Gardaanimalia.com - Gunung Sanggabuana mendadak riuh dan viral di jagat maya. Pasalnya, camera trap yang dipasang oleh Sanggabuana Wildlife Ranger dan TNI AD menangkap keberadaan macan tutul (Panthera pardus melas) mengalami luka di kaki kiri depan.
Dalam kamera, tampak kaki depan ini tidak bisa difungsikan dan macan tutul berjalan pincang dengan perut sudah sangat tipis.
Sontak mereka yang teribat dalam konservasi macan tutul, termasuk kalangan TNI AD, mengadakan rapat koordinasi untuk menindaklanjuti temuan ini pada Rabu (21/1/2026).
Aktivis konservasi macan tutul Bernard T. Wahyu Wiryanta menuturkan, sekalipun terekam camera trap pada 5 Oktober 2025, kondisi ini baru diketahui saat kamera jebak diperiksa pada 23 Desember 2025.
“Dengan kondisi seperti itu, macan tutul tidak bisa berburu dan jika tidak dievakuasi bisa mati di hutan. Dikawatirkan nanti diambil orang atau pemburu, bahkan kalau sudah mati pun bisa diperjualbelikan,” ujar Bernard yang juga seorang fotografer alam liar kepada Garda Animalia, Rabu (21/1/2026).
Lanjut Bernard, beberapa tahun ini terdapat tren oknum masyarakat yang membuat open trip berburu di Gunung Sanggabuana. Mereka menjadi guide dan mengundang tamu dari luar Sanggabuana untuk berburu.
Menurut Bernard, para pemburu biasanya oportunis, sudah membawa senapan dan menembak semua yang ditemui. Terkadang, mereka juga membawa anjing khusus untuk berburu babi.
“Kita sudah lapor ke Gubernur Jawa Barat juga TNI AD sebagai mitra kita di konservsai Sanggabuana, termasuk ke BBKSDA Jabar,” imbuhnya.
Bernard meneruskan, perintah gubernur jelas, temuan dapat dilaporkan ke Polres supaya pemburunya diproses hukum.
Mulai 22 Januari 2026, pihaknya akan melanjutkan menyisir hutan bersama prajurit TNI AD untuk mencari jejak macan yang terluka itu, hidup atau mati.

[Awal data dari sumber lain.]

(* ===== verification/Prelude.v ===== *)
(** * Verification of the BGP daemon of Tarpan

    Tarpan is a fork of the Quagga routing suite whose BGP daemon carries a new
    path attribute, with which protocols other than BGP (here: Wiser, which
    routes by cost) exchange data along BGP paths.  This library models the parts
    of the daemon that hold and compare routing data and the state machine of its
    sessions, and proves what each of them promises to the others.

    ** The program

    A peer's session is driven by the state machine (bgpd/bgp_fsm.c).  Messages
    (bgpd/bgp_packet.c) are put together in stream buffers (lib/stream.c) from what
    the socket delivers.  OPEN messages negotiate capabilities (bgpd/bgp_open.c);
    UPDATE messages carry attributes, which are parsed (bgpd/bgp_attr.c) into AS paths (bgpd/bgp_aspath.c),
    communities (bgpd/bgp_community.c, bgpd/bgp_ecommunity.c) and Tarpan messages
    (bgpd/bgp_tarpan.c, bgpd/wiser.cpp), which are shared by reference counting
    through hash tables (lib/hash.c, lib/jhash.c).  Routes hang off the nodes of
    radix trees (lib/table.c) keyed by prefixes (lib/prefix.c), in lists kept by
    bgpd/bgp_route.c; the best route of each node is selected there.  When a
    session ends its routes are cleared by a work queue (lib/workqueue.c).

    ** The files

    - Prelude: outcomes of C calls (a value, a failed assertion, undefined
      behaviour), machine integers, blocks of memory, flags.
    - Prefix: lib/prefix.c, lib/prefix.h.  Matching, masks, netmasks.
    - Stream, StreamRead: lib/stream.c.  Buffers with their two positions, and the
      FIFO; reading from a buffer that holds enough.
    - Table, TableSpec, TableIter: lib/table.c.  Nodes and links in a heap with
      the operations of the source; the refinement of a finite map; iteration,
      paused iterators and deletion.
    - Hash, Jhash: lib/hash.c, lib/jhash.c, and the sharing of values, stated as
      the class [InternLaws] of what a client gives and gets.
    - ASPath, ASPathSpec, ASPathWire, ASPathOps, ASPathTotal: bgpd/bgp_aspath.c.
      Segments, normal form and text; the wire format; prepending, aggregation and
      the reconciliation of 4-byte paths; and that these operations return on every
      well-formed path.
    - Community, Ecommunity: bgpd/bgp_community.c, an instance of [InternLaws], and
      bgpd/bgp_ecommunity.c.
    - Tarpan: bgpd/bgp_tarpan.c, bgpd/wiser.cpp and the cost tables.
    - Decision, DecisionSpec: [bgp_info_cmp] and [bgp_best_selection] of
      bgpd/bgp_route.c, proved against the class [Preference].
    - Workqueue: lib/workqueue.c, with the class [Drains] of what its clients'
      work must satisfy.
    - Rib: the routes of a node, with all reference and prefix counts
      (bgpd/bgp_route.c 133-310).
    - Fsm, FsmSpec, FsmClear: bgpd/bgp_fsm.c with the functions it calls of
      bgpd/bgp_packet.c, bgpd/bgp_network.c, bgpd/bgp_route.c and bgpd/bgpd.c;
      its types and timers; the peer, its events and its queue as a transition
      system.
    - Attr, AttrSpec: [bgp_attr_parse] of bgpd/bgp_attr.c with the parser of every
      attribute, and its behaviour on arbitrary bytes.  A Tarpan handler is an
      instance of the class [ReceiveHandler]; Wiser's is one.
    - Update, UpdateSpec: [bgp_update_receive] of bgpd/bgp_packet.c and
      [bgp_nlri_parse] of bgpd/bgp_route.c on top of it.  What a message does to the
      routing table is the list of the calls it makes.
    - Open, OpenSpec, OpenTrip: bgpd/bgp_open.c and [bgp_open_receive],
      [bgp_collision_detect] and [bgp_open_send] of bgpd/bgp_packet.c.  OPEN messages
      of arbitrary content; an OPEN message from one peer to the other.
    - Message, MessageSpec, MessageReceive, MessageCapability: [bgp_read] of
      bgpd/bgp_packet.c and the functions for the remaining types of messages.  The
      class [Keeps] states what [bgp_read] needs of the function of a message; the
      functions of Open, Update and Message are shown to be an instance.
    - Chain, Linklist: doubly linked lists in a store, and lib/linklist.c.
    - Plist, PlistSpec, PlistRefine: lib/plist.c, on the same lists.  Entries, lists by
      name and commands; their meaning as a finite map; the refinement.
    - Refresh, OrfTrip: [bgp_route_refresh_send] and [bgp_capability_send] of
      bgpd/bgp_packet.c, and a prefix list on its way from one router to the other
      as an outbound route filter.

    ** How the code is modelled

    Integers are [Z], reduced to their width where the source can exceed it.
    Bytes are integers below 256 and blocks of memory are lists of them; reading
    or writing outside a block is [Fault Undefined], a failed assertion is [Fault
    Aborted].  Objects with links are held in finite maps from addresses, so that
    sharing and dangling pointers are visible.  Loops that are not structural take
    fuel; the theorems give the fuel that is enough (the number of nodes, of bytes
    or of items), so that what they state of the result includes that there is one.
    Code outside the sources (the protobuf functions, system calls, [rand], the
    clock) is an argument of the definitions that use it.

    ** What the theorems show

    - Routing tables refine finite maps from prefixes to reference-counted nodes;
      iteration visits each node once, in order, also when paused; deletion frees
      each node once.
    - Streams never leave their buffer; words survive writing and reading.
    - AS paths and communities survive the conversions to text and to the wire and
      back; the parser of AS paths returns for every input; normal forms are
      canonical, so that shared values are equal exactly when they are one object.
    - An UPDATE of arbitrary content is received without a memory fault: either it is
      refused with a NOTIFICATION and touches no route, or it makes only well-formed
      calls into the routing table, with attributes that were checked.
    - An OPEN message of arbitrary content is refused with a NOTIFICATION or leads to
      a valid negotiation; two daemons agree on what both configured.
    - However the socket cuts the byte stream of a connection, [bgp_read] processes
      exactly the messages of the stream, and returns, with two exceptions: bytes the
      protobuf decoder refuses, and CAPABILITY messages, whose loop may not end.
    - Linked lists and prefix lists refine sequences and finite maps; a prefix is judged
      by the first entry that applies, also by the other router when the list was
      sent to it, if it fits in a packet.
    - The comparison of routes is a lexicographic order when it can be one, and the
      selected route is its minimum; Wiser selects the cheapest route.
    - Prefix counts are exact; the list of routes of a node refines the list that
      the selection works on.
    - A work queue drains, in order, whenever it yields.
    - The state machine is total on its events, runs the timers of its state, clears
      the routes of a session before the next one, and gets back to [Idle].
    - Some theorems show where the code differs from what it means to do: they have
      the kind error and are listed among the findings of the manifest.

    ** What is not modelled

    The other daemons and the connection to the kernel, which are separate programs or
    the operating system.  The terminal, the parsing of its commands, logging and
    SNMP, which are input and output.  Route maps and access lists, the writing of
    UPDATE messages, dampening, next hops and the scheduler (lib/thread.c), whose
    clients take their steps in any order in the models here.
    Allocation does not fail (the source aborts when it does). *)
From stdpp Require Export base numbers list gmap strings.
From Stdlib Require Export ZArith Lia.
Definition apply_mask_ipv4 (p : prefix) : M prefix :=
  mask ← masklen2ip (prefixlen p);
  a ← prefix4 p;
  set_prefix4 p (zip_with Z.land a mask).

Definition prefix_ipv4_any (p : prefix) : M Z :=
  a ← prefix4 p;
  Ok (if bool_decide (a = [0; 0; 0; 0]) && (prefixlen p =? 0) then 1 else 0).

(** [while (val) { len++; val <<= 1; }]: eight iterations empty an
    [unsigned char]. *)
Fixpoint masklen_bits (val len : Z) (n : nat) : Z :=
  match n with
  | O => len
  | S m => if val =? 0 then len else masklen_bits (u8 (Z.shiftl val 1)) (len + 1) m
  end.

(** [while ( *pnt == 0xff && len < 128) { len += 8; pnt++; }].  The loop reads
    [*pnt] before it tests [len]; at the end of the address that read is one
    past the object. *)
Fixpoint masklen_bytes (a : list Z) (pos len : Z) (n : nat) : M (Z * Z) :=
  match n with
  | O => Ok (pos, len)
  | S m =>
      b ← rd a pos;
      if (b =? 0xff) && (len <? IPV6_MAX_BITLEN)
      then masklen_bytes a (pos + 1) (len + 8) m else Ok (pos, len)
  end.

(** [a] is the memory from the start of the by-value parameter [netmask] on;
    at most 16 bytes advance the loop, so 17 iterations end it. *)
Definition ip6_masklen (a : list Z) : M Z :=
  '(pos, len) ← masklen_bytes a 0 0 17;
  if len <? IPV6_MAX_BITLEN then
    val ← rd a pos;
    Ok (masklen_bits val len 8)
  else Ok len.

Definition masklen2ip6 (masklen : Z) : M (list Z) :=
  assert! (0 <=? masklen) && (masklen <=? IPV6_MAX_BITLEN) ;;
  rd maskbytes6 masklen.

(** [while (index < 16) pnt[index++] = 0;] with [n] iterations left. *)
Fixpoint zero_from (a : list Z) (index : Z) (n : nat) : M (list Z) :=
  match n with
  | O => Ok a
  | S m => a' ← wr a index 0; zero_from a' (index + 1) m
  end.

Definition apply_mask_ipv6 (p : prefix) : M prefix :=
  let index := prefixlen p / 8 in
  if index <? 16 then
    let offset := prefixlen p mod 8 in
    m ← rd maskbit offset;
    b ← rd (u p) index;
    a ← wr (u p) index (Z.land b m);
    a' ← zero_from a (index + 1) (Z.to_nat (16 - (index + 1)));
    Ok (Prefix (family p) (prefixlen p) a')
  else Ok p.

Definition apply_mask (p : prefix) : M prefix :=
  if family p =? AF_INET then apply_mask_ipv4 p
  else if family p =? AF_INET6 then apply_mask_ipv6 p
  else Ok p.

Definition prefix_blen (p : prefix) : Z :=
  if family p =? AF_INET then IPV4_MAX_BYTELEN
  else if family p =? AF_INET6 then IPV6_MAX_BYTELEN
  else 0.

(** [union sockunion]: the family and the bytes of the address. *)
Record sockunion := Sockunion {
  sa_family : Z;
  sin_addr : list Z;
  sin6_addr : list Z;
}.

Definition sockunion2hostprefix (su : sockunion) : M (option prefix) :=
  if sa_family su =? AF_INET then
    d ← wrn (u prefix_ipv4_new) 0 (sin_addr su);
    Ok (Some (Prefix AF_INET IPV4_MAX_BITLEN d))
  else if sa_family su =? AF_INET6 then
    d ← wrn (u prefix_ipv6_new) 0 (sin6_addr su);
    Ok (Some (Prefix AF_INET6 IPV6_MAX_BITLEN d))
  else Ok None.

Definition sockunion2prefix (dest mask : sockunion) : M (option prefix) :=
  if sa_family dest =? AF_INET then
    d ← wrn (u prefix_ipv4_new) 0 (sin_addr dest);
    Ok (Some (Prefix AF_INET (ip_masklen (sin_addr mask)) d))
  else if sa_family dest =? AF_INET6 then
    len ← ip6_masklen (sin6_addr mask);
    d ← wrn (u prefix_ipv6_new) 0 (sin6_addr dest);
    Ok (Some (Prefix AF_INET6 (u8 len) d))
  else Ok None.

(** [IN_CLASSA], [IN_CLASSB], [IN_CLASSC] of <netinet/in.h>. *)
Definition IN_CLASSA (a : Z) : bool := Z.land a 0x80000000 =? 0.
Definition IN_CLASSB (a : Z) : bool := Z.land a 0xc0000000 =? 0x80000000.
Definition IN_CLASSC (a : Z) : bool := Z.land a 0xe0000000 =? 0xc0000000.

Definition apply_classful_mask_ipv4 (p : prefix) : M prefix :=
  a ← prefix4 p;
  let destination := be_value a in
  if prefixlen p =? IPV4_MAX_PREFIXLEN then Ok p
  else if IN_CLASSC destination then apply_mask_ipv4 (Prefix (family p) 24 (u p))
  else if IN_CLASSB destination then apply_mask_ipv4 (Prefix (family p) 16 (u p))
  else apply_mask_ipv4 (Prefix (family p) 8 (u p)).

Definition ipv4_network_addr (hostaddr : list Z) (masklen : Z) : M (list Z) :=
  mask ← masklen2ip masklen;
  Ok (zip_with Z.land hostaddr mask).

(** [~mask.s_addr], byte by byte. *)
Definition lnot8 (b : Z) : Z := 0xff - b.

Definition ipv4_broadcast_addr (hostaddr : list Z) (masklen : Z) : M (list Z) :=
  mask ← masklen2ip masklen;
  Ok (if negb (masklen =? IPV4_MAX_PREFIXLEN - 1)
      then zip_with Z.lor hostaddr (lnot8 <$> mask)
      else zip_with Z.lxor hostaddr (lnot8 <$> mask)).

(** [s_addr] as the host's [unsigned int]: the bytes in host order. *)
Definition s_addr (big_endian : bool) (a : list Z) : Z :=
  be_value (if big_endian then a else reverse a).

Definition IPV4_NET0 (a : Z) : bool := Z.land a 0xff000000 =? 0x00000000.
Definition IPV4_NET127 (a : Z) : bool := Z.land a 0xff000000 =? 0x7f000000.
Definition IPV4_CLASS_DE (a : Z) : bool := Z.land a 0xe0000000 =? 0xe0000000.

Definition ipv4_martian (big_endian : bool) (addr : list Z) : Z :=
  let ip := s_addr big_endian addr in
  if IPV4_NET0 ip || IPV4_NET127 ip || IPV4_CLASS_DE ip then 1 else 0.

(** ** Reference notions *)

(** The bits of a byte and of an address, most significant first. *)
Definition byte_bits (b : Z) : list bool := Z.testbit b <$> [7; 6; 5; 4; 3; 2; 1; 0].
Definition bits (l : list Z) : list bool := l ≫= byte_bits.

(** The significant bits of a prefix. *)
Definition key (p : prefix) : list bool := take (Z.to_nat (prefixlen p)) (bits (u p)).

“Kalau sudah mati bangkainya harus kita selamatkan untuk diserahkan ke BBKSDA Jabar, bisa dinekropsi, kemudian dikubur supaya tidak diperjualbelikan,” ungkapnya.
Video lain di lokasi yang sama banyak dijumpai pemburu masuk dengan menenteng senjata api laras panjang, senapan PCP, dan juga anjing buruan.
Sebagai catatan, pelanggar Pasal 340 Undang-Undang Nomor 1 Tahun 2023 tentang Kitab Undang-Undang Hukum Pidana (KUHP) (1) dapat dipidana dengan pidana penjara paling lama 1 (satu) tahun atau pidana denda paling banyak kategori III.
Pasal tersebut berbunyi, setiap orang yang tanpa izin pejabat yang berwenang: a. memasang perangkap, jerat, atau perkakas lain untuk menangkap atau membunuh binatang buas di tempat yang dilewati orang, yang dapat mengakibatkan timbulnya bahaya bagi orang; atau b. berburu atau membawa senjata api ke dalam hutan negara.
Hingga saat ini, kamera jebak di Sanggabuana sudah merekam 19 individu macan tutul, dengan rincian 14 bercorak macan tutul dan 5 macan kumbang, termasuk induk yang membawa dua anaknya.